Top of Given records

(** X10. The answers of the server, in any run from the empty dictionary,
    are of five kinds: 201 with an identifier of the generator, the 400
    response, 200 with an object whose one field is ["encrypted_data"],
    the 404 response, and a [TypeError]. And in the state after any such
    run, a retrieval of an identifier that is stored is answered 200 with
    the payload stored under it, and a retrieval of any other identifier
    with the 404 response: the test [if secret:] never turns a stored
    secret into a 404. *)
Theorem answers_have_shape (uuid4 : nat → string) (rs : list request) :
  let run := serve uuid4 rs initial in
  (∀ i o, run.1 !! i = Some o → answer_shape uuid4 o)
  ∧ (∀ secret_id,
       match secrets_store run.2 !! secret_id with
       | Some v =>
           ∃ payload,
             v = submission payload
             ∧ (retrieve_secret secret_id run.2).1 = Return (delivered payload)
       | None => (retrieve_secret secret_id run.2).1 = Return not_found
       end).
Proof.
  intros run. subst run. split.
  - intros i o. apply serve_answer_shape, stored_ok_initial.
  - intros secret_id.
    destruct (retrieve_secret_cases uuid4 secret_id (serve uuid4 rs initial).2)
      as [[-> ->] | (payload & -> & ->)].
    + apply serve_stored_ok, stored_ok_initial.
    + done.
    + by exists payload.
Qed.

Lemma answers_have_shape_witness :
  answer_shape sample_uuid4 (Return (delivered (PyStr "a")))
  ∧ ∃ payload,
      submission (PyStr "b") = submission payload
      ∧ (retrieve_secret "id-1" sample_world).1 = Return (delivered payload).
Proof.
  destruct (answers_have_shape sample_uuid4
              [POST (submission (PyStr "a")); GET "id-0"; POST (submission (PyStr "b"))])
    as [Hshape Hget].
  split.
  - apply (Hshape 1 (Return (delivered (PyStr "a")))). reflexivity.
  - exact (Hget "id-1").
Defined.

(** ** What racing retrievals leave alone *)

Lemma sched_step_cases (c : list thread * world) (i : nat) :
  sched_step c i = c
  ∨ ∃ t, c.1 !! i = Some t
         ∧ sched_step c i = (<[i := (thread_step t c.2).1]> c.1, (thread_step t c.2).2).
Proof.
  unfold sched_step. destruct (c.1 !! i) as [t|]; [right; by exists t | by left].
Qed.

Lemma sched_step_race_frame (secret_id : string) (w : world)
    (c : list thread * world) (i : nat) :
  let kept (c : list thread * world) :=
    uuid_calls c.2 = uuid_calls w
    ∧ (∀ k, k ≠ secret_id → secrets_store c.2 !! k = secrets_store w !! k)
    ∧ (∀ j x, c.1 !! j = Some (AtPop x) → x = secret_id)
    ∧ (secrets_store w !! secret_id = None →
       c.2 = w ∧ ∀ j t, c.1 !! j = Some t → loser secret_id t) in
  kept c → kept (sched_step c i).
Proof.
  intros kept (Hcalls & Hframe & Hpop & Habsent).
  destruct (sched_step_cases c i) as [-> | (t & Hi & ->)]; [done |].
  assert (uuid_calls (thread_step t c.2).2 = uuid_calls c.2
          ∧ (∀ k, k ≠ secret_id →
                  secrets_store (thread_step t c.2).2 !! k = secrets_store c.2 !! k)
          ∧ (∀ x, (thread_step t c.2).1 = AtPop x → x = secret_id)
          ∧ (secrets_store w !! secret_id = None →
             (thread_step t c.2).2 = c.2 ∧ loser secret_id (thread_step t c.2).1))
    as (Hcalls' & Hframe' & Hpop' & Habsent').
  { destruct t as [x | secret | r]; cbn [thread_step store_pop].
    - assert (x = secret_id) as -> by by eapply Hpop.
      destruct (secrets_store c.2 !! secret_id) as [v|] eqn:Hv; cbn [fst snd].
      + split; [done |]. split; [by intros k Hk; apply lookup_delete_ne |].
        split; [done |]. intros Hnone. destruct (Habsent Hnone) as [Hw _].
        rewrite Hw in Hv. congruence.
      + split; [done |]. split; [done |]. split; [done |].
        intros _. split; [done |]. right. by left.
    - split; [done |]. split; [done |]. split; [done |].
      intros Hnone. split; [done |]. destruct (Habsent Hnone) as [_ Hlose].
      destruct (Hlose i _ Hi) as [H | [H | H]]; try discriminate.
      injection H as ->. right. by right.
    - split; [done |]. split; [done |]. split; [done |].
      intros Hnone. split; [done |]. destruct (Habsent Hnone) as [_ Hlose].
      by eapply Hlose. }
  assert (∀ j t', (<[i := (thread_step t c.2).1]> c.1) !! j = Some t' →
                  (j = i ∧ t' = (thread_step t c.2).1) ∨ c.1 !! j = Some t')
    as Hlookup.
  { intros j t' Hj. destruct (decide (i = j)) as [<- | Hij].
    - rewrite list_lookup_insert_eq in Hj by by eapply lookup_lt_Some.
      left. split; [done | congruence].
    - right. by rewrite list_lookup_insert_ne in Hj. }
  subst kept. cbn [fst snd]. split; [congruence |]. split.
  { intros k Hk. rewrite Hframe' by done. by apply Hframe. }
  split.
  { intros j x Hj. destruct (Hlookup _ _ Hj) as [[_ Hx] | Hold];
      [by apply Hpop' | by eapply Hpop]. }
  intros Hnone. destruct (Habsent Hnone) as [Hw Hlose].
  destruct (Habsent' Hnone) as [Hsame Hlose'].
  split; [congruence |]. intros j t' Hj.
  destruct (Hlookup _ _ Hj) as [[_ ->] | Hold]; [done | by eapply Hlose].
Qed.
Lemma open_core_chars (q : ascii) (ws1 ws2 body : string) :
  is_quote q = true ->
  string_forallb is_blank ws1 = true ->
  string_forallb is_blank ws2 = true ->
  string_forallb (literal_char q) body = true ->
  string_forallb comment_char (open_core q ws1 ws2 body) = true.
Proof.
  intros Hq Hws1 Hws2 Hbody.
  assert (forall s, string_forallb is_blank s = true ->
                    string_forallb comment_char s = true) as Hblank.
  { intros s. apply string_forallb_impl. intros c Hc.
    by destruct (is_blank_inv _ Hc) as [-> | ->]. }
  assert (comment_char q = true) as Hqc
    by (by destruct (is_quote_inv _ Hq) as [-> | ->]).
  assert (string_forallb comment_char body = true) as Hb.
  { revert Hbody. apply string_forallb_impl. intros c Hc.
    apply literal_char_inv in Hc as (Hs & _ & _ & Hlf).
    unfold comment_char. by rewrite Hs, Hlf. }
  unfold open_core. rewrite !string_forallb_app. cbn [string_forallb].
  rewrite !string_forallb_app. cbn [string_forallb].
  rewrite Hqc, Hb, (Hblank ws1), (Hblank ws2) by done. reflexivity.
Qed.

Bottom of Given records

Where a line of the material holds the word "Hnone", copy that line.

▶ Solution for this task:
        split; [done |]. intros Hnone. destruct (Habsent Hnone) as [Hw _].
      intros Hnone. split; [done |]. destruct (Habsent Hnone) as [_ Hlose].
      intros Hnone. split; [done |]. destruct (Habsent Hnone) as [_ Hlose].
  intros Hnone. destruct (Habsent Hnone) as [Hw Hlose].
  destruct (Habsent' Hnone) as [Hsame Hlose'].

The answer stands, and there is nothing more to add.